Pull every line holding the word "Definition" out of the data and copy it.
*** Opening Data under study ***
(* ===== verification/StreamFacts.v ===== *)
(** * A fetch stream over the in-memory adapters

    Clamping the lease time a worker asks for keeps its stream from breaking
    the store. *)

From S2P Require Import Prelude Std Ids Retry Events Job Lifecycle Commands Ports UseCases Contract.
From S2P Require Import UseCaseFacts System MemStore MemDispatcher MemFacts MemSelect MemDispatchFacts.
From S2P Require Import MemSweep MemSystem Grpc GrpcFacts Stream.

Open Scope string_scope.
Open Scope list_scope.
Open Scope Z_scope.

Section mem_fetch.
Context `{ext : Externals} {wire : Wire} {Ch : Type} `{!Mpsc Ch} {G C : Type} `{!IdGenerator G, !Clock C}.
Local Abbreviation World := (MemWorld G C).
Implicit Types (w : World).

(** Every stream has room for [n] more events. *)
Definition roomy (n : Z) w : Prop :=
  ∀ id s, streams (mem_inner w) !! id = Some s → Z.of_nat (length s) + n ≤ U64_MAX.

(** With a representable deadline a claim returns, keeps the store sound and
    adds at most one event to a stream. *)
Lemma claim_total w q worker ttl δ n :
  mem_healthy w → TimeDelta_from_std ttl = Some δ → is_Some (checked_add_signed (now_of w) δ) →
  1 ≤ n → roomy n w →
  ∃ r w', claim q worker ttl w = (Ok r, w') ∧ mem_healthy w' ∧ roomy (n - 1) w' ∧
    (mem_clock w' = snd (clock_now (mem_clock w)) ∨
     mem_clock w' = snd (clock_now (snd (clock_now (mem_clock w))))).
Proof.
  intros [Hp Hw] Hd Ht Hn Hroom. unfold now_of in Ht.
  destruct (clock_now (mem_clock w)) as [now c] eqn:Hc. simpl in Ht. rewrite (claim_run _ _ _ _ _ _ Hc).
  destruct (pick_eligible (mem_inner w) q now) as [id|] eqn:Hpick.
  - destruct (pick_from_claimable q now _ _ _ (reflexivity _) Hpick) as (e & He & Hcl).
    destruct (claimable_pending w q now id e Hw He Hcl) as (s & j & Hs & Hj & Hq & Hst & Hel).
    destruct (claim_locked_grants (set_mem_clock c w) q worker ttl now id s j (entry_not_before e) δ)
      as (w' & j' & Hrun & Hext & _ & _ & Hclk); [done..|apply Hroom in Hs; lia|].
    eexists _, w'.
    rewrite (st_map_err_run _ _ _ _ _ (locked_run _ (set_mem_clock c w) _ _ Hp Hrun ltac:(done))).
    destruct Hext as (envs & Hlog & Hw' & Hev & _). split_and!; [done|exact Hw'| |by right].
    intros id' s'. simpl in Hlog. rewrite Hlog. intros [[<- <-]|[_ Hs']]%lookup_insert_Some.
    + apply (f_equal length) in Hev. rewrite length_fmap in Hev. simpl in Hev.
      rewrite length_app. apply Hroom in Hs. lia.
    + apply Hroom in Hs'. lia.
  - exists None, (set_mem_clock c w). split_and!; [|done| |by left].
    + apply st_map_err_run, locked_run; [done| |done]. unfold claim_locked. st_unfold.
      change (mem_inner (set_mem_clock c w)) with (mem_inner w). by rewrite Hpick.
    + intros id s Hs. apply Hroom in Hs. lia.
Qed.

Section clock.
Context (good : C → Prop).
Hypothesis good_next : ∀ c, good c → good (snd (clock_now c)).

(** What others do between the turns of a stream: they keep the store sound
    and the clock good, and append at most two events to a stream. *)
Definition others_ok (t : StreamTurn (W:=World)) : Prop :=
  match t with
  | World_turn f => ∀ n w, mem_healthy w → good (mem_clock w) → roomy n w →
      mem_healthy (f w) ∧ good (mem_clock (f w)) ∧ roomy (n - 2) (f w)
  | _ => True
  end.

Lemma roomy_le n m w : m ≤ n → roomy n w → roomy m w.
Proof. intros ? Hn id s Hs%Hn. lia. Qed.

(** The deadline of the lease can be added to every time the clock shows. *)
Definition ttl_fits (ttl : Duration) : Prop :=
  ∃ δ, TimeDelta_from_std ttl = Some δ ∧ ∀ c, good c → is_Some (checked_add_signed (fst (clock_now c)) δ).

Definition st_ready (n : Z) (x : Stream (Ch:=Ch) * World) : Prop :=
  ttl_fits (st_ttl x.1) ∧ mem_healthy x.2 ∧ good (mem_clock x.2) ∧ roomy n x.2.

Lemma task_turn_ready n s w : 2 ≤ n → st_ready n (s, w) → st_ready (n - 2) (task_turn s w).
Proof.
  intros Hn ((δ & Hδ & Hadd) & Hw & Hg & Hr). simpl in *.
  assert (Hsame : ∀ s', st_ttl s' = st_ttl s → st_ready (n - 2) (s', w)).
  { intros s' Ht. split; [simpl; rewrite Ht; by exists δ|]. split_and!; [done..|]. eapply roomy_le; [|done]. lia. }
  unfold task_turn. destruct (st_task s) as [|m breaks| |]; [|by destruct (mpsc_send _ _) as [[] ?]; apply Hsame|by apply Hsame..].
  destruct (claim_total w (st_queue s) (st_worker s) (st_ttl s) δ n)
    as (r & w' & Hrun & Hw' & Hroom' & Hclk); [done|done|by apply Hadd|lia|done|].
  unfold LeaseNextJob_execute. change (lease_next (st_queue s) (st_worker s) (st_ttl s) w) with (claim (st_queue s) (st_worker s) (st_ttl s) w).
  rewrite Hrun. assert (good (mem_clock w')) as Hg' by (destruct Hclk as [->| ->]; auto).
  assert (roomy (n - 2) w') by (eapply roomy_le; [|done]; lia).
  destruct r as [lj|]; split_and!; simpl; try done; by exists δ.
Qed.

Lemma turn_ready n t s w :
  2 ≤ n → others_ok t → st_ready n (s, w) → st_ready (n - 2) (stream_turn t (s, w)).
Proof.
  intros Hn Ht Hs. assert (Hsame : ∀ s', st_ttl s' = st_ttl s → st_ready (n - 2) (s', w)).
  { intros s' E. destruct Hs as (? & ? & ? & ?). split_and!; simpl in *; [by rewrite E|done..|]. eapply roomy_le; [|done]. lia. }
  destruct t; simpl; [by apply task_turn_ready|..].
  - destruct (st_task s); by apply Hsame.
  - destruct (st_task s); [..|destruct (gone _)|]; by apply Hsame.
  - destruct (mpsc_recv _) as [[]]; by apply Hsame.
  - by apply Hsame.
  - destruct Hs as (? & ? & ? & ?). simpl in *. destruct (Ht n w) as (? & ? & ?); [done..|]. by split_and!.
Qed.

Lemma run_ready turns s w :
  Forall others_ok turns → st_ready (2 * Z.of_nat (length turns)) (s, w) → st_ready 0 (stream_run turns (s, w)).
Proof.
  intros Hok. revert s w. induction Hok as [|t turns Ht _ IH]; intros s w Hs; [done|].
  change (stream_run (t :: turns) (s, w)) with (stream_run turns (stream_turn t (s, w))).
  apply (turn_ready _ t) in Hs; [|cbn [length]; lia|done]. destruct (stream_turn t (s, w)) as [s' w']. apply IH.
  by replace (2 * Z.of_nat (length turns)) with (2 * Z.of_nat (length (t :: turns)) - 2) by (cbn [length]; lia).
Qed.
End clock.

(** C39: Clamping keeps the store safe from workers: if the configured ceiling can
    be added to every time the clock shows, no accepted fetch request,
    whatever lease time it asks for, leads to a panic in the store during the
    whole life of its stream, whatever the turns of its task, of its reader
    and of others on the store. *)
Theorem clamped_fetch_keeps_store config metadata req w q worker ttl w1 turns (good : C → Prop) δ :
  (∀ c, good c → good (snd (clock_now c))) → good (mem_clock w) → mem_healthy w →
  0 ≤ fetch_lease_ttl_ms req → 0 ≤ max_lease_ttl config →
  TimeDelta_from_std (max_lease_ttl config) = Some δ →
  (∀ c, good c → is_Some (checked_add_signed (fst (clock_now c)) δ)) →
  Forall (others_ok good) turns → roomy (2 * Z.of_nat (length turns)) w →
  WorkerApi_fetch config metadata req w = (Ok (q, worker, ttl), w1) →
  0 ≤ ttl ≤ max_lease_ttl config ∧ mem_healthy (stream_run turns (fetch_open (Ch:=Ch) (q, worker, ttl), w1)).2.
Proof.
  intros Hnext Hg Hw H0 Hmax Hδ Hadd Hok Hroom Hf.
  unfold WorkerApi_fetch in Hf. apply st_bind_ok in Hf as (wk & w2 & [= Hck <-] & Hf).
  apply st_bind_ok in Hf as (queue & w2 & [= Hq <-] & Hf).
  apply st_bind_ok in Hf as (t & w2 & [= Hcl <-] & [= <- <- <- <-]).
  apply clamp_ok in Hcl as [Hne Ht]. unfold Duration_from_millis in Ht.
  assert (0 ≤ t ≤ max_lease_ttl config) as Hr by lia. split; [done|].
  pose proof (from_std_exact _ _ Hδ) as ->.
  destruct (from_std_downward (max_lease_ttl config) t) as [δ' Hδ']; [lia|by eauto|].
  pose proof (from_std_exact _ _ Hδ') as ->.
  eapply (run_ready good Hnext); [done|]. split_and!; simpl; [|done..].
  exists t. split; [done|]. intros c Hc. eapply checked_add_downward; [|by apply Hadd]. lia.
Qed.
End mem_fetch.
*** Closing Data under study ***
Answer to this problem —
Definition roomy (n : Z) w : Prop :=
Definition others_ok (t : StreamTurn (W:=World)) : Prop :=
Definition ttl_fits (ttl : Duration) : Prop :=
Definition st_ready (n : Z) (x : Stream (Ch:=Ch) * World) : Prop :=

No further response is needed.